温室の魔女は、今日も僕をアフタヌーンティーに誘う〜今宵、因縁の君と甘いワルツを〜

『家族』


 夢の中で、僕は初めて両親に会った。

『紬』
『お母さん……』

 母は栗色の長い髪を緩くウェーブさせた可愛らしい人だった。母はすごくお上品に笑う人で、僕の瞳の色は母に似たんだと思った。

『紬』
『お父さん……』

 父はとても精悍な顔つきをしていて、僕とはあんまり似ていなかったけれど、声が僕とよく似ていた。
 それから父は、背がとても高かった。僕は決して小さい方じゃないけれど、あわよくば身長は父くらいになりたいな、などと思った。

『ようやく会えた』
『あぁ……紬。私の紬。もっとよく顔を見せて』

 二人は、これまでニュースで見てきたような悪人面ではまったくなくて、とても優しい顔で僕を抱き締めた。

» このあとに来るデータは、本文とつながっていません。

(** ** Pointers into the middle of a block *)

(** The page search of [subpage_kfree] for an address inside a live block. *)
Lemma inside_page s A R b z d j q :
  heap_ok s A R → live A R b z → 0 ≤ d < z → (j, q) ∈ A →
  pg_addr q ≤ b + d < pg_addr q + PAGE_SIZE →
  ∃ o, grid (pg_type q) o ∧ b = pg_addr q + o ∧ z = blksz (pg_type q).
Proof.
  intros Hok Hl Hd Hin Hr. pose proof Hok as [_ _ _ _ _ _ _ Hwf Hv].
  pose proof (pw_region _ _ Hwf _ _ Hin) as HR.
  destruct Hl as [(i & pg & o & Hin' & Hg & Hnof & -> & ->)|(n & HRb & -> & Hnb)].
  - pose proof (pw_region _ _ Hwf _ _ Hin') as HR'.
    destruct (pw_page _ _ Hwf _ _ Hin') as [Ht _ _].
    pose proof (grid_range _ _ Ht Hg) as (? & ? & _).
    destruct (decide (pg_addr q = pg_addr pg)) as [He|He].
    + destruct (addr_inj _ _ _ _ _ _ Hwf Hin Hin' He) as (_ & ->). by exists o.
    + exfalso. destruct (kpages_apart _ _ _ _ _ _ Hv HR HR' He); hconst; lia.
  - exfalso. destruct (kpages_apart _ _ _ _ _ _ Hv HR HRb); [|hconst; lia..].
    intros He. apply Hnb. rewrite <- He. by eapply addr_elem.
Qed.

Lemma interior_mod a k o d :
  0 ≤ k → grid k o → 0 < d < blksz k → (a + o + d - a) mod blksz k ≠ 0.
Proof.
  intros Hk (q & _ & ->) Hd. replace (a + q * blksz k + d - a) with (d + q * blksz k) by lia.
  rewrite Z_mod_plus_full, Z.mod_small by lia. lia.
Qed.

Lemma free_block_panics A R i pg o d s m :
  heap_ok s A R → (i, pg) ∈ A → grid (pg_type pg) o → 0 < d < blksz (pg_type pg) →
  panics (free_block i (pg_addr pg) (pg_type pg) (pg_addr pg + o + d)) (World s m).
Proof.
  intros Hok Hin Hg Hd. destruct (pw_page _ _ (ho_wf _ _ _ Hok) _ _ Hin) as [Ht _ _].
  destruct (grid_range _ _ Ht Hg) as (? & ? & _). hconst.
  unfold free_block. eapply panics_bind.
  { rewrite (wp_kof _ _ _ _ (sizes_lget _ Ht)). by split. }
  rewrite u32_id by lia.
  replace (_ || _) with true; [done|]. symmetry. apply orb_true_intro. right.
  apply negb_true_iff, Z.eqb_neq. apply interior_mod; [lia|done|done].
Qed.

Lemma subpage_kfree_interior A R b z d s m :
  heap_ok s A R → cpu_ok (hcpu s) → live A R b z → 0 < d < z →
  panics (subpage_kfree (b + d)) (World s m) ∨
  (PAGE_SIZE ≤ z ∧ b mod PAGE_SIZE = 0 ∧
   wp (subpage_kfree (b + d)) (λ r w', r = -1 ∧ w' = World s m) (World s m)).
Proof.
  intros Hok Hc Hl Hd. set (s0 := set_hcpu (high (hcpu s)) s).
  assert (heap_ok s0 A R) as Hok0 by by apply heap_ok_cpu.
  pose proof (hangs_head _ _ _ _ (ho_all _ _ _ Hok0)) as Hhd. simpl in Hhd.
  injection Hhd as Hhd. pose proof (ho_wf _ _ _ Hok) as Hwf.
  pose proof (pages_length _ _ Hwf) as Hlen.
  destruct (decide (Exists (λ x, pg_addr x.2 ≤ b + d < pg_addr x.2 + PAGE_SIZE) A)) as [He|He].
  - left. apply Exists_exists in He as ([i pg] & Hin & Hr). simpl in Hr.
    destruct (inside_page _ _ _ _ _ d _ _ Hok Hl ltac:(lia) Hin Hr) as (o & Hg & -> & ->).
    unfold subpage_kfree. eapply panics_bind; [by apply hsplhigh_spec|].
    eapply panics_bind; [by rewrite wp_kget|]. fold s0. cbn [wst].
    change (allbase s0) with (allbase s). rewrite Hhd. eapply panics_bind.
    + eapply (freesearch_spec _ _ A R); [done|apply Hok0| |rewrite length_fmap; lia| |].
      * intros j ([? q] & -> & Hj)%list_elem_of_fmap. by exists q.
      * intros j q Hj Hrj. instantiate (1 := World s0 m).
        instantiate (1 := inr (i, pg_addr pg, pg_type pg)). split; [|done].
        assert (pg_addr q = pg_addr pg) as He.
        { destruct (decide (pg_addr q = pg_addr pg)) as [|Hne]; [done|exfalso].
          destruct (kpages_apart _ _ _ _ _ _ (ho_vm _ _ _ Hok) (pw_region _ _ Hwf _ _ Hj)
            (pw_region _ _ Hwf _ _ Hin) Hne); lia. }
        by destruct (addr_inj _ _ _ _ _ _ Hwf Hj Hin He) as (-> & ->).
      * intros Hnone. exfalso. eapply (Hnone i pg); [|done|done].
        apply list_elem_of_fmap. by exists (i, pg).
    + unfold panics, mbind, K_bind.
      by rewrite (free_block_panics A R i pg o d s0 m Hok0 Hin Hg Hd).
  - right. assert (∀ i pg, (i, pg) ∈ A → ¬ (pg_addr pg ≤ b + d < pg_addr pg + PAGE_SIZE)) as Hout.
    { intros i pg Hin Hr. apply He, Exists_exists. by exists (i, pg). }
    assert (PAGE_SIZE ≤ z ∧ b mod PAGE_SIZE = 0) as (Hz & Hb).
    { destruct Hl as [(j & q & o & Hin & Hg & _ & -> & ->)|(n & HRb & -> & _)].
      - exfalso. destruct (pw_page _ _ Hwf _ _ Hin) as [Ht _ _].
        pose proof (grid_range _ _ Ht Hg) as (? & ? & _). apply (Hout _ _ Hin). lia.
      - destruct (kpages_region _ _ _ _ (ho_vm _ _ _ Hok) HRb) as (? & ? & _).
        split; [hconst; lia|done]. }
    split_and!; [done|done|]. unfold subpage_kfree. rewrite wp_bind.
    apply hsplhigh_spec. kstep. fold s0. change (allbase s0) with (allbase s). rewrite Hhd.
    eapply (freesearch_spec _ _ A R); [done|apply Hok0| |rewrite length_fmap; lia| |].
    + intros j ([? q] & -> & Hj)%list_elem_of_fmap. by exists q.
    + intros i pg Hin Hr. by destruct (Hout _ _ Hin).
    + intros _. rewrite wp_bind. eapply hsplx_spec; [exact Hc|done|]. rewrite wp_ret.
      split; [done|]. f_equal. by destruct s.
Qed.

(** ** The heap at boot: the static variables are zero *)

Definition boot_heap (c : cpu) (v : V) : kheap V :=
  KHeap (replicate (Z.to_nat NPAGEREFS) (Pageref None None 0 0 0))
        (replicate (Z.to_nat INUSE_WORDS) 0)
        (replicate (Z.to_nat NSIZES) None) None ∅ c v.

Lemma wbit_zero n i : wbit (replicate n 0) i = false.
Proof.
  unfold wbit. destruct (lget (replicate n 0) (i / 32)) as [w|] eqn:Hw; [|done].
  unfold lget in Hw. case_decide; [|done]. apply lookup_replicate in Hw as (-> & _).
  apply Z.bits_0.
Qed.

Lemma boot_heap_rep c v : cpu_ok c → kpages_ok v ∅ → heap_rep (boot_heap c v) ∅.
Proof.
  intros Hc Hv. exists [], ∅. split_and!; [|by intros ? ? ?%elem_of_nil|done|].
  - split; try done; try (by intros ? ? ?%elem_of_nil).
    + split; [done| |].
      * apply Forall_replicate. lia.
      * intros i Hi. etrans; [apply wbit_zero|]. symmetry.
        by apply bool_decide_eq_false, not_elem_of_nil.
    + intros k Hk. cbn [sameclass filter list_filter fmap list_fmap hangs rd boot_heap sizebases]. rewrite lget_lookup by lia. apply lookup_replicate.
      split; [done|]. lia.
    + split; try (by constructor); by intros ? ? ?%elem_of_nil.
  - intros b z. rewrite lookup_empty. split; [done|].
    intros [(i & pg & o & ?%elem_of_nil & _)|(n & Hn & _)]; [done|].
    by rewrite lookup_empty in Hn.
Qed.

(** ** Theorems *)


(** C13: [kfree] of a live block removes exactly that block and leaves the
    contents of all others alone. *)
Theorem kfree_releases s H b z m (Hrep : heap_rep s H) (Hb : H !! b = Some z) :
  wp (kfree b) (λ _ w', heap_rep (wst w') (delete b H) ∧ kept (delete b H) s (wst w'))
     (World s m).
Proof. by eapply kfree_spec; [done|done|]. Qed.


(** When the last block has been freed the subpage allocator holds no page:
    its lists are empty and no pageref is in use. *)
Theorem kheap_no_leak s (Hrep : heap_rep s ∅) :
  allbase s = None ∧ sizebases s = replicate (Z.to_nat NSIZES) None ∧
  pagerefs_inuse s = replicate (Z.to_nat INUSE_WORDS) 0.
Proof.
  destruct (rep_empty s Hrep) as (R & [Hl Hb Hu Ha Hs _ _ _ _]). split_and!.
  - simpl in Ha. congruence.
  - apply list_eq_same_length with (Z.to_nat NSIZES); [by rewrite length_replicate|done|].
    intros k x y Hk Hx [-> _]%lookup_replicate. specialize (Hs (Z.of_nat k)).
    simpl in Hs. rewrite lget_of_nat, Hx in Hs. hconst. assert (Some x = Some None) by (apply Hs; lia).
    congruence.
  - destruct Hu as [Hul Hur Hub].
    apply list_eq_same_length with (Z.to_nat INUSE_WORDS); [by rewrite length_replicate|done|].
    intros k x y Hk Hx [-> _]%lookup_replicate. rewrite Forall_lookup in Hur.
    specialize (Hur k x Hx). apply Z.bits_inj'. intros j Hj. rewrite Z.bits_0.
    destruct (decide (j < 32)); [|apply (bits_above x 32); lia].
    specialize (Hub (Z.of_nat k * 32 + j)). hconst. unfold wbit in Hub.
    rewrite Z.div_add_l, Z.div_small, Z.add_0_r, lget_of_nat, Hx in Hub by lia.
    rewrite Z.add_comm, Z.mod_add, Z.mod_small in Hub by lia.
    rewrite Hub by lia. by apply bool_decide_eq_false, not_elem_of_nil.
Qed.

(** C27: The allocator's own consistency checks (compiled in with SLOWER) pass
    in every reachable state, at raised interrupt level. *)
Theorem kheap_checks_hold s H m (Hrep : heap_rep s H) (Hspl : 0 < curspl (hcpu s)) :
  wp checksubpages (λ _ w', w' = World s m) (World s m).
Proof. destruct Hrep as (A & R & Hok & _). by eapply checksubpages_spec. Qed.

(** [kfree] of a pointer into the middle of a live block panics, unless the
    pointer is page-aligned inside a block of several pages. *)
Theorem kfree_interior_panics s H b z d m (Hrep : heap_rep s H) (Hb : H !! b = Some z)
    (Hd : 0 < d < z) (Hpg : d mod PAGE_SIZE ≠ 0) :
  panics (kfree (b + d)) (World s m).
Proof.
  destruct (rep_range _ _ _ _ Hrep Hb) as (_ & _ & Hlo & _).
  destruct Hrep as (A & R & Hok & _ & Hc & HH). apply HH in Hb.
  unfold kfree. rewrite (proj2 (Z.eqb_neq (b + d) 0)) by (unfold MIPS_KSEG0 in *; lia).
  destruct (subpage_kfree_interior A R b z d s m Hok Hc Hb Hd) as [Hp|(Hz & Hb0 & Hw)].
  - unfold panics, mbind, K_bind in *. by rewrite Hp.
  - eapply panics_bind; [exact Hw|]. simpl (-1 =? 0). cbn [negb].
    unfold panics, mbind, K_bind. unfold kassert.
    rewrite (proj2 (Z.eqb_neq _ 0)); [done|]. hconst. lia.
Qed.
End props.

(** ** With dumbvm's pages *)

(** A request within a page of the top of the address space wraps around in
    the page count: [kmalloc] answers it with a pointer to the first free page
    without reserving any memory, so the next allocation gets the same page. *)
Theorem kmalloc_huge_wraps (s : kheap ram) sz m (Hc : cpu_ok (hcpu s)) (Hr : ram_ok (hvm s))
    (Hsz : 2 ^ 32 - PAGE_SIZE < sz < 2 ^ 32) :
  kmalloc sz (World s m) = Ok (MIPS_KSEG0 + firstpaddr (hvm s), World s m).
Proof.
  apply wp_Ok. unfold kmalloc, LARGEST_SUBPAGE_SIZE. hconst.
  rewrite (proj2 (Z.leb_le 2048 sz)) by lia.
  assert (u32 (sz + 4096) = sz + 4096 - 2 ^ 32) as ->.
  { unfold u32. symmetry. apply (Z.mod_unique _ _ 1); lia. }
  rewrite u32_id, Z.div_small by lia. change (i32 0) with 0.
  rewrite wp_bind. unfold halloc_kpages. rewrite wp_zoom. simpl kpages_alloc. unfold alloc_kpages.
  rewrite wp_bind. cbn [wst wmem].
  apply getppages_spec; [done|done|unfold MAXPAGES; lia| |]; intros Hfit; hconst;
    [destruct Hr; lia|].
  rewrite (proj2 (Z.eqb_neq (firstpaddr (hvm s)) 0)) by (destruct Hr; lia).
  rewrite wp_ret, kvaddr by done. cbn [wst wmem].
  rewrite (proj2 (Z.eqb_neq _ 0)) by (destruct Hr; unfold MIPS_KSEG0; lia).
  rewrite wp_ret, Z.mul_0_l, Z.add_0_r. split; [done|].
  by destruct s as [prs ws sb ab mem c [f l]].
Qed.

 僕はその温もりを覚えていなかったけれど、なぜか涙が止まらなかった。そんな僕を、二人は笑ってまた抱き締めた。

 二人は、ずっと『ごめんね』と謝っていた。

 どうして謝るのと訊ねると、
『お前を一人にした。お前を孤独にした。こんなことになるなんて……本当に悪かった。あのときは、ああするしかないと』

 父は、項垂れるように肩を落とした。

『恨んでなんかないよ。二人が僕をすごく想ってくれていたことが分かったから。二人は僕を見捨てなかった。それが、僕にはなによりも嬉しかったんだよ』

 僕はぶんぶんと首を振る。

『ありがとう、お父さん、お母さん』

 僕はずっと、自分は今の両親の子供だと思って疑っていなかった。記憶を消されていたとはいえ、こんなにも身を削って守ってくれた両親を忘れていた薄情な自分が恨めしい。

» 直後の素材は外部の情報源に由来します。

Lemma dispatch_spec (Q : switched → world thr → Prop) cur s v m :
  thr_ok (set_switching cur s) v → v_cur v = None → 0 < curspl (v_cpu v) →
  (∀ s', thr_ok s' (pick v).1 → lbolt_counter s' = lbolt_counter s →
     Q (pick v).2 (World s' m)) →
  wp (dispatch cur) Q (World s m).
Proof.
  destruct v as [c0 i0 run sl z cp]. intros Hok Hc Hspl HQ. cbn [v_cur] in Hc. subst c0.
  pose proof Hok as [????????? Hnum Hsr Hss ??????].
  unfold all_threads, pick in *. tcbn.
  unfold dispatch. rewrite wp_bind. eapply scheduler_spec; [done|done|by rewrite tk_cpu0|].
  intros q Hq Hsz. kstep. destruct run as [|[t i] r].
  - kstep. apply HQ; [|done]. by split.
  - cbn [fmap list_fmap head fst tail option_list app] in *. kstep.
    apply (md_switch_spec _ _ _ i); tcbn; rewrite tk_intr0; [apply (Hsr t); by left|].
    intros pcb Hpcb. kstep. tcbn. apply NoDup_cons in tk_nodup0 as Hnd.
    assert (∀ u j, u ∈ r.*1 ++ sl.*1 ++ z → saved_intr i0 (set_switching cur s) u = Some j →
      (if decide (u = NULL) then Some i else pcb !! u) = Some j) as Hsv.
    { intros u j Hu Hj. rewrite decide_False by set_solver. rewrite Hpcb; [done|].
      intros ->. by apply Hnd. }
    apply HQ; [|done]. split; unfold all_threads; tcbn; try done.
    + intros u j Hu. apply Hsv; [|apply Hsr; by right].
      apply elem_of_app. left. apply list_elem_of_fmap. by exists (u, j).
    + intros u a Hu. apply Hsv; [|by eapply Hss].
      rewrite !elem_of_app. right; left. apply list_elem_of_fmap. by exists (u, a).
Qed.

Lemma elem_fst (l : list (Z * Z)) t x : (t, x) ∈ l → t ∈ l.*1.
Proof. intros H. apply list_elem_of_fmap. by exists (t, x). Qed.

(** The state in which the scheduler is called: the current thread [c] has
    joined one of the three lists of the new view [v']. *)
Lemma thr_ok_stash s s' c i r sl z cp r' sl' z' cp' :
  thr_ok s (TView (Some c) i r sl z cp) →
  c :: r.*1 ++ sl.*1 ++ z ≡ₚ r'.*1 ++ sl'.*1 ++ z' →
  (∀ t j, (t, j) ∈ r' → (t, j) ∈ r ∨ t = c ∧ j = i) →
  (∀ t a, (t, a) ∈ sl' → (t, a) ∈ sl ∨ t = c ∧ i = 0) →
  (∀ t a, (t, a) ∈ sl' → t_sleepaddr s' !! t = Some a) →
  curthread s' = NULL → switching s' = c → in_interrupt s' = in_interrupt s →
  pcb_ininterrupt s' = pcb_ininterrupt s → t_stack s' = t_stack s →
  tcpu s' = cp' → cpu_ok cp' →
  queue_rep (runqueue s') r'.*1 → size (runqueue s') ≤ QUEUE_LIMIT →
  array_rep (sleepers s') (Some <$> sl'.*1) → array_rep (zombies s') (Some <$> z') →
  numthreads s' = Z.of_nat (length r' + length sl') →
  thr_ok s' (TView None i r' sl' z' cp').
Proof.
  intros Hok HP Hr' Hsl' Had Hcur Hsw Hin Hpcb Hst Hcp Hcpok Hq Hqs Hsl Hz Hnum.
  destruct Hok as [? Hnull Hnd Hfew ?????? Hsr Hss Hsw0 ??? Hck Hin0].
  unfold all_threads in *. tcbn.
  change (option_list (Some c)) with [c] in *. cbn [app] in *.
  assert (∀ t, t ∈ r.*1 ++ sl.*1 ++ z → saved_intr i s' t = saved_intr i s t) as Hsv.
  { intros t Ht. unfold saved_intr. rewrite Hsw, Hpcb, Hsw0 by done.
    rewrite decide_False; [rewrite decide_False; [done|]|]; intros ->; [set_solver|].
    apply NoDup_cons in Hnd as [? _]. done. }
  assert (saved_intr i s' c = Some i) as Hc.
  { unfold saved_intr. by rewrite Hsw, decide_True. }
  split; unfold all_threads; tcbn; cbn [app option_list length]; try done.
  - by rewrite <- HP.
  - by rewrite <- HP.
  - by rewrite <- HP.
  - intros t j [Ht|[-> ->]]%Hr'; [|done]. rewrite Hsv; [by apply Hsr|].
    apply elem_of_app. left. by eapply elem_fst.
  - intros t a [Ht|[-> ->]]%Hsl'; [|done]. rewrite Hsv; [by eapply Hss|].
    rewrite !elem_of_app. right; left. by eapply elem_fst.
  - rewrite Hsw. set_solver.
  - unfold stacks_ok. by rewrite Hst.
  - by rewrite Hin.
Qed.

『でも……結局、あなたをさらに危険な目に合わせてしまった。もし絆君が紬を守ってくれなかったら……ああ、でも、そのせいで絆君が犠牲になってしまった……』

『兄さんは……ううん。全部僕が悪いんだ。二人は悪くないよ。兄さんのことは、全部僕が背負うべき罪なんだから』

 自分でもよくわからなかったけれど、すぐにこの言葉が出てきて、両親は驚いたように僕を覗き込んだ。

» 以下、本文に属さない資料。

(** The car stands in the waiting line. *)
Definition queued (ph : phase) : bool :=
  match ph with A2 | A3 | E0 | E1 | E2 | E3 | E4 | E5 => true | _ => false end.

(** The messages about regions a car prints on its way, newest first. *)
Definition regions_said (c : car) : list msg_nr :=
  if c_turn c =? 0 then [REGION1; APPROACHING]
  else if c_turn c =? 1 then [REGION3; REGION2; REGION1; APPROACHING]
  else [REGION2; REGION1; APPROACHING].

(** What the car has printed, newest first. *)
Definition said (c : car) (ph : phase) : list msg_nr :=
  match ph with
  | Start | A0 | A1 | A2 => []
  | A3 | E0 | E1 | E2 | E3 | E4 | E5 | E6 | E7 | E8 => [APPROACHING]
  | M0 | M1 => [REGION1; APPROACHING]
  | M2 => [REGION2; REGION1; APPROACHING]
  | Z0 | Z1 => tail (regions_said c)
  | Z2 | Z3 | Z4 | Z5 | Z6 | Z7 => regions_said c
  | Z8 | Finished => LEAVING :: regions_said c
  end.

(** The messages of car [n]. *)
Definition told (log : list msg) (n : Z) : list msg := filter (λ m, m_car m = n) log.

Definition expected (c : car) (ph : phase) : list msg :=
  (λ nr, Msg nr (c_num c) (c_dir c) (c_dest c)) <$> said c ph.

(** The quadrant a car is in, by what it has printed last. *)
Definition position (c : car) (log : list msg) : option Z :=
  m ← head (told log (c_num c));
  match m_nr m with
  | REGION1 => Some (quad c 0)
  | REGION2 => Some (quad c 1)
  | REGION3 => Some (quad c 2)
  | _ => None
  end.

(** The cars that have printed [nr] coming from direction [d], oldest first. *)
Definition nums (nr : msg_nr) (d : Z) (log : list msg) : list Z :=
  reverse (m_car <$> filter (λ m, m_nr m = nr ∧ m_from m = d) log).

Lemma nums_cons nr d m log :
  nums nr d (m :: log) =
  nums nr d log ++ (if decide (m_nr m = nr ∧ m_from m = d) then [m_car m] else []).
Proof.
  unfold nums. rewrite filter_cons. case_decide; [by rewrite fmap_cons, reverse_cons|].
  by rewrite app_nil_r.
Qed.

(** The car is in the line and has not yet said so; the car has left the line
    and not yet said that it is in its first region. *)
Definition adding (ph : phase) : bool := bool_decide (ph = A2).
Definition at_gate (ph : phase) : bool := bool_decide (ph = E6 ∨ ph = E7 ∨ ph = E8).

(** A binary semaphore with value [n], held by the threads in [H]. *)
Definition excl (n : Z) (H : Z → Prop) : Prop :=
  (n = 1 ∧ ∀ t, ¬ H t) ∨ (n = 0 ∧ ∃ t, H t ∧ ∀ u, H u → u = t).

Lemma excl_ext n H H' : (∀ t, H' t ↔ H t) → excl n H → excl n H'.
Proof.
  intros HH [[Hn Hno]|[Hn (t & Ht & Hu)]].
  - left. split; [done|]. intros t. rewrite HH. apply Hno.
  - right. split; [done|]. exists t. rewrite HH. split; [done|]. intros u. rewrite HH. apply Hu.
Qed.

Lemma excl_take n H H' t :
  excl n H → 0 < n → (∀ u, H' u ↔ u = t ∨ H u) → excl (n - 1) H'.
Proof.
  intros [[-> Hno]|[-> _]] Hn HH; [|lia]. right. split; [done|]. exists t. split.
  - apply HH. by left.
  - intros u [Hu|Hu]%HH; [done|]. by destruct (Hno u).
Qed.

Lemma excl_give n H H' t :
  excl n H → H t → (∀ u, H' u ↔ u ≠ t ∧ H u) → excl (n + 1) H' ∧ n = 0.
Proof.
  intros [[-> Hno]|[-> (t' & Ht' & Hu)]] Ht HH; [by destruct (Hno t)|].
  split; [|done]. left. split; [done|]. intros u [Hne H1]%HH. apply Hne.
  rewrite (Hu u), (Hu t); done.
Qed.

Lemma excl_unique n H t u : excl n H → H t → H u → t = u.
Proof.
  intros [[_ Hno]|[_ (w & _ & Hw)]] Ht Hu; [by destruct (Hno t)|]. by rewrite (Hw t), (Hw u).
Qed.

Section inv.
Context (I : semaphores) (cars : gmap Z car).

Context (HI : NoDup [NE I; NW I; SE I; SW I; staus I]).
Context (Hnum : ∀ t u c c', cars !! t = Some c → cars !! u = Some c' →
  c_num c = c_num c' → t = u).
Context (Hfew : Z.of_nat (base.size cars) ≤ MAXTHREADS).

Implicit Types (phs : Z → phase) (a : astate local intersection).

Definition holds phs (s t : Z) : Prop :=
  ∃ c, cars !! t = Some c ∧ s ∈ held I c (phs t).

Definition inside_set phs : gset Z := filter (λ t, counted (phs t) = true) (dom cars).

『僕はずっと誰かと一緒にいたんだ。綿帽子の両親と、兄さんと――それからね、ともだちもいるんだよ』
『ともだち?』

 母が瞳をうるませる。

『うん。その子は魔女でね、いつも僕を見守ってくれてたの。助けてくれてたの』
『そう……』

 母は泣きながら、優しい笑顔を浮かべて笑った。

『でもね……ずっと僕のせいで苦しい思いをさせてたんだ。僕のことをずっと守ってくれていたのに、僕はそれに甘えて、気が付かなくて……彼女は僕の罪をずっと一人で背負ってくれてたの』

 僕は涙を堪え、手を握る。すると、母が僕を優しく抱き締めた。その温かさに、僕の涙腺はまたじわじわと崩壊していく。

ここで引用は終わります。